Task objective:
Only the number is wanted: count the lines in the data with "casefold" in them.

########################################

(** What is sent of a window: some of its messages. *)
Lemma payload_sent lo hi n m0 ms : hi <= snapshot_through_seq shape -> take n (window_rows t0 t1 (w_messages w) (lo, hi)) = m0 :: ms ->
  forall r, r ∈ payload_rows repr (raw_batch_bytes b) (history_full_row <$> m0 :: ms) ->
  exists m, r = sent m /\ m ∈ w_messages w /\ searched t0 t1 m = true /\ m_seq m <= snapshot_through_seq shape.
Proof using Type.
  intros Hhi Et r. rewrite fmap_cons. destruct (payload_rows_spec repr (raw_batch_bytes b) (history_full_row m0) (history_full_row <$> ms)) as (j & _ & ->).
  rewrite <- fmap_cons, <- fmap_take. intros (x & -> & Hx)%list_elem_of_fmap. apply list_elem_of_fmap in Hx as (m & -> & Hm). exists m. split; [done|].
  assert (m ∈ window_rows t0 t1 (w_messages w) (lo, hi)) as (Hin & Hins & Hse)%elem_window.
  { eapply elem_of_sublist; [|apply (sublist_take _ n)]. rewrite Et. eapply elem_of_sublist; [exact Hm|apply sublist_take]. }
  unfold inside in Hins. cbn in Hins. split; [done|]. split; [done|lia].
Qed.

(** A batch: nothing, or one more window; it only fails if a post does. *)
Lemma search_batch_spec remaining g ws :
  scan shape (g_state g) ws -> scan_complete (g_state g) = false -> Zlen (g_matches g) < limit -> g_scanned g < call_max_rows b ->
  match search_batch repr nfkc casefold lower b64decode_strict decode_replace user w e b shape q t0 t1 limit remaining g with
  | Return (g', more) => exists ws', advanced g ws g' ws' /\ ((more : bool) = true -> length ws' = 1%nat)
  | Raise err => scan_failure err
  end.
Proof using Hseqs ScanService0 Hshape Hrows Hlimit.
  intros Hs Hd Hm Hc. unfold search_batch. set (n := Z.min (raw_batch_rows b) (call_max_rows b - g_scanned g)).
  destruct (scan_continues shape (g_state g) ws n Hshape Hs Hd ltac:(lia)) as (bt & Hb & (Hw1 & Hw2 & _) & Hadv).
  rewrite Hb. cbn [mbind outcome_bind]. rewrite (next_batch_limit _ _ _ Hb), candidates_ok by lia. cbn [mbind outcome_bind].
  set (all := window_rows t0 t1 (w_messages w) (min_seq bt, max_seq bt)).
  pose proof (rows_of_candidates t0 t1 (w_messages w) Hseqs (min_seq bt) (max_seq bt) (Z.to_nat n) ltac:(lia)) as Hfull. fold all in Hfull.
  assert (length (take (Z.to_nat n) all) < Z.to_nat n -> take (Z.to_nat n) all = all)%nat as Hfew by (rewrite length_take; intros; apply take_ge; lia).
  pose proof (fun t => batch_reported all (Z.to_nat n) remaining g t) as Hrep.
  destruct (take (Z.to_nat n) all) as [|m0 ms] eqn:Ecand.
  { destruct (Hadv true None (min_seq bt) eq_refl) as (st & Est). rewrite Est. cbn [mbind outcome_bind]. exists [(min_seq bt, max_seq bt)]. split; [|done].
    eapply (advanced_window g ws _ n bt true None (min_seq bt) []); cbn [g_matches g_scanned g_unavailable g_state]; try done; try lia; rewrite ?app_nil_r;
      [symmetry; apply Hfew; cbn; lia|done|unfold Zlen; cbn; lia|unfold unread_of, unread_count, Zlen; cbn; lia]. }
  rewrite Hfull. cbn [mbind outcome_bind]. cbv zeta. set (payload := payload_rows _ _ _) in *.
  pose proof (after_scan_spec (limit - Zlen (g_matches g)) (Z.max 1 remaining) (g_posts g) payload
    (payload_sent (min_seq bt) (max_seq bt) (Z.to_nat n) m0 ms ltac:(lia) Ecand)) as Hpart.
  destruct (after_scan _ _) as [t|err]; [|done]. cbn [mbind outcome_bind].
  destruct (Hrep t ltac:(done) Hm Hpart) as (k & [B1 B2 B3 B4 B5 B6]). rewrite Ecand in B1.
  destruct (t_last t) as [c|].
  2: { assert (take k all = []) as Enil by (destruct (last (take k all)) eqn:E; [|by apply last_None in E]; unfold last_seq in B5; rewrite fmap_last, E in B5; done).
       rewrite Enil in *. exists []. split; [|done]. split; cbn [g_state g_matches g_scanned g_unavailable];
         [by rewrite app_nil_r|exact B2|by rewrite B3|by rewrite B4|constructor|exact B6]. }
  symmetry in B5. apply last_checked_window in B5 as [Hwin Hc'].
  destruct ((Zlen payload <=? t_checked t) && (Zlen payload =? Zlen (history_full_row <$> m0 :: ms)) && (Zlen (m0 :: ms) <? n)) eqn:Ew.
  - bools. assert (take k all = all) as Eall.
    { unfold Zlen in *. rewrite length_fmap in *. rewrite length_take in B3. apply take_ge. rewrite <- Hfew by lia. lia. }
    destruct (Hadv true None (min_seq bt) eq_refl) as (st & Est). rewrite Est. cbn [mbind outcome_bind]. exists [(min_seq bt, max_seq bt)]. split; [|done].
    eapply (advanced_window g ws _ n bt true None (min_seq bt) (take k all)); cbn [g_matches g_scanned g_unavailable g_state]; done || lia.
  - assert (checked_floor bt false (Some c) = Return c) as Hfl by (cbn; by rewrite (proj2 (Z.leb_le _ _)), (proj2 (Z.leb_le c _)) by lia).
    destruct (Hadv false (Some c) c Hfl) as (st & Est). rewrite Est. cbn [mbind outcome_bind]. exists [(c, max_seq bt)]. split; [|done].
    eapply (advanced_window g ws _ n bt false (Some c) c (take k all)); cbn [g_matches g_scanned g_unavailable g_state]; done || lia.
Qed.

Lemma unfinished st ws : scan shape st ws -> scan_complete st = false -> (length ws < Z.to_nat (snapshot_through_seq shape))%nat.
Proof using Hshape.
  intros Hs Hd. destruct (scan_continues shape st ws 1 Hshape Hs Hd ltac:(lia)) as (bt & Hb & _ & Hadv).
  destruct (Hadv true None (min_seq bt) eq_refl) as (st' & Est).
  pose proof (scan_batch shape st ws 1 bt true None _ st' Hs ltac:(lia) Hb eq_refl Est) as Hs'.
  pose proof (sc_length _ _ _ (scan_scanned _ _ _ Hshape Hs')) as Hl. rewrite length_app in Hl. cbn in Hl. lia.
Qed.

(** The loop ends, and has then checked some more windows; it only fails if a post does. *)
Lemma search_loop_spec fuel : forall turn g ws,
  scan shape (g_state g) ws -> Zlen (g_matches g) <= limit -> (Z.to_nat (snapshot_through_seq shape) <= fuel + length ws)%nat ->
  match search_loop repr nfkc casefold lower b64decode_strict decode_replace user w e b shape q t0 t1 limit fuel turn g with
  | Return g' => exists ws', advanced g ws g' ws'
  | Raise err => scan_failure err
  end.
Proof using Hseqs ScanService0 Hshape Hrows Hlimit.
  induction fuel as [|fuel IH]; intros turn g ws Hs Hl Hf; cbn [search_loop];
    (destruct (_ && negb (scan_complete (g_state g))) eqn:E; [|exists []; by apply advanced_none]);
    apply andb_true_iff in E as [[Hm Hr]%andb_true_iff Hd%negb_true_iff]; apply Z.ltb_lt in Hm, Hr.
  - pose proof (unfinished _ _ Hs Hd). lia.
  - cbv zeta. destruct (_ <=? 0); [exists []; by apply advanced_none|].
    pose proof (search_batch_spec (call_deadline_ms b - s_elapsed e turn) g ws Hs Hd Hm Hr) as Hb.
    destruct (search_batch _ _ _ _ _ _ _ _ _ _ _ _ _ _ _ _ _) as [[g' more]|err]; [|exact Hb]. cbn [mbind outcome_bind].
    destruct Hb as (ws' & Ha & Hlen). destruct more; [|by exists ws'].
    specialize (IH (S turn) g' (ws ++ ws') (ad_scan _ _ _ _ Ha) (ad_limit _ _ _ _ Ha)). destruct (search_loop _ _ _ _ _ _ _ _ _ _ _ _ _ _ _ _ _ _) as [g''|err].
    + destruct IH as (ws'' & Ha''); [rewrite length_app, Hlen by done; lia|]. exists (ws' ++ ws''). by eapply advanced_app.
    + apply IH. rewrite length_app, Hlen by done. lia.
Qed.
End Batches.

########################################

Your response:
2